■ WHAT IS BEING ASKED ■
Print verbatim the opening line of the material and every subsequent line through the one containing "alphabet [sigwire.sigEncoding] selects: URL-safe, unpadded.".

■ ENTRIES SUPPLIED ■

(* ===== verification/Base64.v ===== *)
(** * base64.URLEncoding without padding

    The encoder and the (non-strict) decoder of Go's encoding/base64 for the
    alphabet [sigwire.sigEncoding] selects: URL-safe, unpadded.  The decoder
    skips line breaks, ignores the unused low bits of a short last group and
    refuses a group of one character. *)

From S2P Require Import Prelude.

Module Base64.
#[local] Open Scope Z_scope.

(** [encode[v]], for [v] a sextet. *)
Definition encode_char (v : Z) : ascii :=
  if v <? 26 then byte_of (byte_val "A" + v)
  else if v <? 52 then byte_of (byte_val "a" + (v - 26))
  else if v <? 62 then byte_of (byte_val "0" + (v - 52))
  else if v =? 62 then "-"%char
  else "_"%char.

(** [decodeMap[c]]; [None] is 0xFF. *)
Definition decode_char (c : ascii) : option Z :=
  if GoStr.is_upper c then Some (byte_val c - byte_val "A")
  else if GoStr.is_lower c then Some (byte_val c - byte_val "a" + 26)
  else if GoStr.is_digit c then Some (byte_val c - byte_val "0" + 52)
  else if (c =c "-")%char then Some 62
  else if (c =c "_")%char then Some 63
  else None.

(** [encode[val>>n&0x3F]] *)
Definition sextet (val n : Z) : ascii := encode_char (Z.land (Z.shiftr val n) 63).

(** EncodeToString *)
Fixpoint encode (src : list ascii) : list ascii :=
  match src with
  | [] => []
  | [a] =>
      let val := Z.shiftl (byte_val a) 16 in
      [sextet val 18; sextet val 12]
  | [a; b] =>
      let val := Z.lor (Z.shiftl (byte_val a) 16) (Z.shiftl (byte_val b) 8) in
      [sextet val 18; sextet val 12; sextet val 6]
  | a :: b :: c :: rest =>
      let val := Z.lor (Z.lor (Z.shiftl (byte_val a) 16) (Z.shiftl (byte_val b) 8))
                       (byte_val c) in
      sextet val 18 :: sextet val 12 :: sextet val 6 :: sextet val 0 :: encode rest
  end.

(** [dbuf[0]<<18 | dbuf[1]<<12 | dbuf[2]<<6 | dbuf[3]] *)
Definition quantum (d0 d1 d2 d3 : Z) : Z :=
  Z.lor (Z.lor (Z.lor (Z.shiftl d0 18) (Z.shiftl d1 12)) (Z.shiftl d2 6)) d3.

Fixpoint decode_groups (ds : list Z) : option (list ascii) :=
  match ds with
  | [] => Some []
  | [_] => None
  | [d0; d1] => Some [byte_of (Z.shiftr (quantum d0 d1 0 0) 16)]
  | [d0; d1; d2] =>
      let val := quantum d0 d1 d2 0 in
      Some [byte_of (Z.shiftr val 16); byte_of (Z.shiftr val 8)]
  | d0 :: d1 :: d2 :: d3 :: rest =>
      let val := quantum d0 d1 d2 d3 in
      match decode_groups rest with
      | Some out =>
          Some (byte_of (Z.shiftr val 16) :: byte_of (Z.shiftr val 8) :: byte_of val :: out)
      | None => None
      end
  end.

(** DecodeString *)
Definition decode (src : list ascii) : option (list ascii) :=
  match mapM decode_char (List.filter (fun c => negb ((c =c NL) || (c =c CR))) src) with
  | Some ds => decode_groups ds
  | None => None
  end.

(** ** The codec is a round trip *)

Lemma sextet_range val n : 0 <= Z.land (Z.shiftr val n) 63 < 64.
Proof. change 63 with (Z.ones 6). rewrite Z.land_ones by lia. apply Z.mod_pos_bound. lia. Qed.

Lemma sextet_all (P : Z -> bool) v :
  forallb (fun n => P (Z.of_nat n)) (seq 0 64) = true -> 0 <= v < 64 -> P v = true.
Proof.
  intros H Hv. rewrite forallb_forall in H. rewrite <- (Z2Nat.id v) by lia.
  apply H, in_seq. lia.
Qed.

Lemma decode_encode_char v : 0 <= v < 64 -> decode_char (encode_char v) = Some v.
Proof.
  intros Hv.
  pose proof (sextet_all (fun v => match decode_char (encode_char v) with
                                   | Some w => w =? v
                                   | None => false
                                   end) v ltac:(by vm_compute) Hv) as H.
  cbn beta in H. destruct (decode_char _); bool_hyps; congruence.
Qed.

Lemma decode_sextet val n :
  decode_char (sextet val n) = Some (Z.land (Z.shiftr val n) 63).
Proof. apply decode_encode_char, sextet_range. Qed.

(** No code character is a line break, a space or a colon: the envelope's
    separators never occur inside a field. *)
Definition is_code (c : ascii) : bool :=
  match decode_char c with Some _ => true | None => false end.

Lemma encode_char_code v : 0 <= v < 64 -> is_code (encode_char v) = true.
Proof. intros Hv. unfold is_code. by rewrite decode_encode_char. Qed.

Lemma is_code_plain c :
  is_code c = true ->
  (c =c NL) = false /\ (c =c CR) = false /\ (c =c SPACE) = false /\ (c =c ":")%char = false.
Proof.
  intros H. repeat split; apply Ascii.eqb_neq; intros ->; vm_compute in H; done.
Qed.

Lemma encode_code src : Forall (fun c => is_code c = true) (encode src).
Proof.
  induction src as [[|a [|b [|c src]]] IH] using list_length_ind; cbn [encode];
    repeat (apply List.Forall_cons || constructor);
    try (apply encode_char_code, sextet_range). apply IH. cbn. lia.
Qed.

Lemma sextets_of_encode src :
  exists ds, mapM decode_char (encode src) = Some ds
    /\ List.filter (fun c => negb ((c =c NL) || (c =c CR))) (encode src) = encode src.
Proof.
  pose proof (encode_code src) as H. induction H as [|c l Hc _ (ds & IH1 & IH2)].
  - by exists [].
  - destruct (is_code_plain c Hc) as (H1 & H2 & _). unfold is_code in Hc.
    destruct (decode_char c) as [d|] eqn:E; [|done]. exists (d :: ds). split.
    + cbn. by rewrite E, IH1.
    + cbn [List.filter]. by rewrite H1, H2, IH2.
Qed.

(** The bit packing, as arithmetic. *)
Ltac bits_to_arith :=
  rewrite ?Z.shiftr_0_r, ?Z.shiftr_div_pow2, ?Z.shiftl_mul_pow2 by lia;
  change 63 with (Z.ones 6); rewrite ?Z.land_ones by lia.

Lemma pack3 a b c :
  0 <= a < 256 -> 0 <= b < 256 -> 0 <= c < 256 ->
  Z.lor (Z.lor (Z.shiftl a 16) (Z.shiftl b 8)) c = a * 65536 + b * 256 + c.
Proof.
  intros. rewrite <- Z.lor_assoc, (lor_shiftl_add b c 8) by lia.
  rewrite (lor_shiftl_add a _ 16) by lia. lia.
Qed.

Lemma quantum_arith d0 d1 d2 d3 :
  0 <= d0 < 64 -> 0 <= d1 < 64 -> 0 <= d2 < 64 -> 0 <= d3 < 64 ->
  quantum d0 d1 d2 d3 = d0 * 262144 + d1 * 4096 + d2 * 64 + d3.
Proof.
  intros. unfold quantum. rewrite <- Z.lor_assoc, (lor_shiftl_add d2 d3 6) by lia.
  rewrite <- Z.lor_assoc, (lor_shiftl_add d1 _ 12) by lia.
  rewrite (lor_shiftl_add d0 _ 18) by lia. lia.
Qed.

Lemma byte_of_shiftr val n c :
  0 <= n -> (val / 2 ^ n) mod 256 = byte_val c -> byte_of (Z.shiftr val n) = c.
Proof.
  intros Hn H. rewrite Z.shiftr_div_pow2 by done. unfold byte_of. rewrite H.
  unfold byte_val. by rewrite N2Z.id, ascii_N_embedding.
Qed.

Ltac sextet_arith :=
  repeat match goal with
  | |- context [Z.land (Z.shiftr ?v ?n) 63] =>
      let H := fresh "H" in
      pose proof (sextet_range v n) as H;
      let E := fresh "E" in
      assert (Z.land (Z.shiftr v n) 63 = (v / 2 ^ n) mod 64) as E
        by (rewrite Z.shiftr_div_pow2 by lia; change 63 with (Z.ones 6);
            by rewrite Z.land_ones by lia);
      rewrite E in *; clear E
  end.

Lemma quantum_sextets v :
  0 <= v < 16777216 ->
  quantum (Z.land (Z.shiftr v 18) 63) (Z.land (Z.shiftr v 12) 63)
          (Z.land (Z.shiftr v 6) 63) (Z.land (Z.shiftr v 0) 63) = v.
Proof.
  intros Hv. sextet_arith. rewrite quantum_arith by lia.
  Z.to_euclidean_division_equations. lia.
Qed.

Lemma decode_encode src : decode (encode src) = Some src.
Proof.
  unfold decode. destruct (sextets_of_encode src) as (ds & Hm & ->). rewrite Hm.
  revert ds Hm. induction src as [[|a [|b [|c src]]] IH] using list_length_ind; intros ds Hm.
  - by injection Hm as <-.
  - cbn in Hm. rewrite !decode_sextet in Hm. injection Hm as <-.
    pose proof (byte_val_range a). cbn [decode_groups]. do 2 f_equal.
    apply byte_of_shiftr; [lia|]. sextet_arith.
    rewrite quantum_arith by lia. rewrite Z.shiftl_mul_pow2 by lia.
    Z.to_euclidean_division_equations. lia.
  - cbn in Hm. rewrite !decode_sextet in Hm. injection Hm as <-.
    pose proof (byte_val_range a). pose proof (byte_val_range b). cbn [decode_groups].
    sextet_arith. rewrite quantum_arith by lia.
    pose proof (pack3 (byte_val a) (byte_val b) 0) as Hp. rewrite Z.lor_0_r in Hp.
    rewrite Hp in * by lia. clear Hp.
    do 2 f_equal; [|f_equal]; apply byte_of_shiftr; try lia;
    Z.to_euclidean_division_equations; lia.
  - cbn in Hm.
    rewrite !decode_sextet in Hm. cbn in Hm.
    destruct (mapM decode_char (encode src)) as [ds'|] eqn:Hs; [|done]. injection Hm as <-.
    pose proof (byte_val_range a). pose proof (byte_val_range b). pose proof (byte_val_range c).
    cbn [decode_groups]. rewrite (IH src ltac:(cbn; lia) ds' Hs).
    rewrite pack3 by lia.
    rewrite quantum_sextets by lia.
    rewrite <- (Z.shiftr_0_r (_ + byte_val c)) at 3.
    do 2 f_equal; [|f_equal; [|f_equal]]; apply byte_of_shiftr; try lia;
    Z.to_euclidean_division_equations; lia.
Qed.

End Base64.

■ RESPONSE TO THE EXERCISE ■
(* ===== verification/Base64.v ===== *)
(** * base64.URLEncoding without padding

    The encoder and the (non-strict) decoder of Go's encoding/base64 for the
    alphabet [sigwire.sigEncoding] selects: URL-safe, unpadded.  The decoder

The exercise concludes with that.